L’industrie de la sécurité a un nouveau mantra : « Pourquoi pirater un serveur quand vous pouvez en prendre le contrôle au niveau du BIOS, offert sur un plateau par le fabricant lui-même ? » C’est la question rhétorique que posent les dernières découvertes de l’équipe de Bishop Fox. Quatre fabricants majeurs de KVM-IP – ATEN, Raritan, Adder et Black Box – ont livré pendant des années des équipements bourrés de failles permettant un accès racine à distance. La négligence est si systémique qu’elle en devient suspecte.

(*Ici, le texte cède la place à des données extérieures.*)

Lemma plain_frame p1 p2 p3 a b d : frames p1 p2 p3 = true → is_key a = true → is_key b = true → is_number d = true →
  plain_text (frame p1 p2 p3 a b d) = true.
Proof.
  unfold frames, is_key, is_number, plain_text, frame. intros [[[[H1 H2]%andb_true_iff H3]%andb_true_iff _]%andb_true_iff _]%andb_true_iff.
  intros [_ Ha]%andb_true_iff [_ Hb]%andb_true_iff [_ Hd]%andb_true_iff.
  rewrite !str_forallb_app, H1, H2, H3. apply (str_forallb_impl _ _ _ hex_is_plain) in Ha, Hb.
  apply (str_forallb_impl _ plain_char) in Hd; [|intros c; each_char c]. cbn. by rewrite Ha, Hb, Hd.
Qed.
Lemma cut_frame p1 p2 p3 a b d : frames p1 p2 p3 = true → is_key a = true → is_key b = true → is_number d = true →
  cut (frame p1 p2 p3 a b d)
  = cut p1 ++ [Raw " "; Tok ("0x" +:+ a)] ++ [Raw " "; Tok ("0x" +:+ b)] ++ cut p2 ++ map Raw (list_ascii_of_string (" " +:+ d)) ++ cut p3.
Proof.
  unfold frames, is_key, is_number, frame.
  intros [[[[H1 H2]%andb_true_iff H3]%andb_true_iff B2]%andb_true_iff B3]%andb_true_iff [Na Ha]%andb_true_iff [Nb Hb]%andb_true_iff [Nd Hd]%andb_true_iff.
  apply negb_true_iff, String.eqb_neq in Na, Nb, Nd.
  assert (plain_text (" 0x" +:+ a) = true) by (apply (str_forallb_impl _ _ _ hex_is_plain) in Ha; exact Ha).
  assert (plain_text (" 0x" +:+ b) = true) by (apply (str_forallb_impl _ _ _ hex_is_plain) in Hb; exact Hb).
  assert (plain_text (" " +:+ d) = true) by (apply (str_forallb_impl _ plain_char) in Hd; [exact Hd|intros c; each_char c]).
  rewrite cut_app by done. rewrite (cut_app (" 0x" +:+ a)) by done.
  rewrite (cut_app (" 0x" +:+ b)) by (done || (clear -B2; by destruct p2)). rewrite (cut_app p2) by done.
  rewrite (cut_app (" " +:+ d)) by done. rewrite !cut_hex by done.
  change (" " +:+ d) with (String " " d). rewrite cut_space. by rewrite (cut_digits d).
Qed.

(** The canonical text of a framed text is framed by the canonical text of the parts. *)
Lemma canonical_frame p1 p2 p3 a b d : frames p1 p2 p3 = true → is_key a = true → is_key b = true → is_number d = true →
  let w := λ p, written (frame_names p1 p2 p3) (cut p) in
  toNodeScript (frame p1 p2 p3 a b d) = frame (w p1) (w p2) (w p3) a b d.
Proof.
  intros Hf Ha Hb Hd w. unfold toNodeScript. rewrite strip_plain by by apply plain_frame. rewrite cut_frame by done.
  set (l := _ ++ _ ++ _). assert (first_pass l = frame_names p1 p2 p3) as ->.
  { change (first_pass l) with (names_of l (mkNames [] [])). unfold l. rewrite !names_app, !names_hex, names_raw. reflexivity. }
  change (foldr _ _ l) with (written (frame_names p1 p2 p3) l). unfold l.
  rewrite !written_app, !written_hex, written_raw. reflexivity.
Qed.

(** ** The tokens *)

(** What a parser reads of a token, apart from its position. *)
Definition erase (t : Lx.Token) : Lx.TokenKind * string := (Lx.kind t, Lx.value t).
Definition scan_erased (c : ascii) (r : string) : option (option (Lx.TokenKind * string) * string) :=
  match Lx.scan 0 c r with Ok (t, rest) => Some (erase <$> t, rest) | Err _ => None end.
Fixpoint lex (fuel : nat) (s : string) : option (list (Lx.TokenKind * string)) :=
  match s, fuel with
  | EmptyString, _ => Some []
  | _, O => None
  | String c r, S fuel => kr ← scan_erased c r; ks ← lex fuel kr.2; Some (option_list kr.1 ++ ks)
  end.

Lemma break_not_word c : is_break c = true → Lx.is_word c = false.
Proof. each_char c. Qed.
Lemma break_not_digit c : is_break c = true → is_digit c = false.
Proof. each_char c. Qed.

Lemma next_app p u v : (∀ c, is_break c = true → p c = false) → breaks v = true → Lx.next_is p (u +:+ v) = Lx.next_is p u.
Proof. intros Hp Hv. destruct u as [|c u]; [|done]. destruct v as [|c v]; [done|]. simpl in *. by apply Hp. Qed.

Le BIOS en ligne, ou l'art de rendre le pire inévitable
Un KVM-IP (Keyboard, Video, Mouse over IP) est supposé être l'outil de dernier recours pour l'admin système, un accès physique émulé. Sauf que chez ces quatre-là, c'est devenu la porte de service grande ouverte. Authentification bypass, firmware non signé, backdoors par défaut, communications non chiffrées – la liste des CVEs ressemble à un catalogue des bonnes pratiques à ne surtout pas suivre. Le plus beau ? Beaucoup de ces appareils sont directement connectés à internet, indexés par Shodan, attendant patiemment leur attaquant.
La chaîne d'approvisionnement de l'incompétence
On ne parle pas de start-ups bidons, mais d'acteurs établis. Leur défense commune ? Pointer du doigt une « mauvaise configuration » client. Un argument qui ne tient pas une seconde face à des vulnérabilités implémentées dans le code usine. L'argent a coulé à flots pour des boîtiers qui, en réalité, abaissaient la sécurité globale du datacenter au lieu de la renforcer. Qui est responsable ? Les fabricants qui ont vendu du vent sécurisé, ou les équipes IT qui ont cru à la fable ? La réponse est : les deux.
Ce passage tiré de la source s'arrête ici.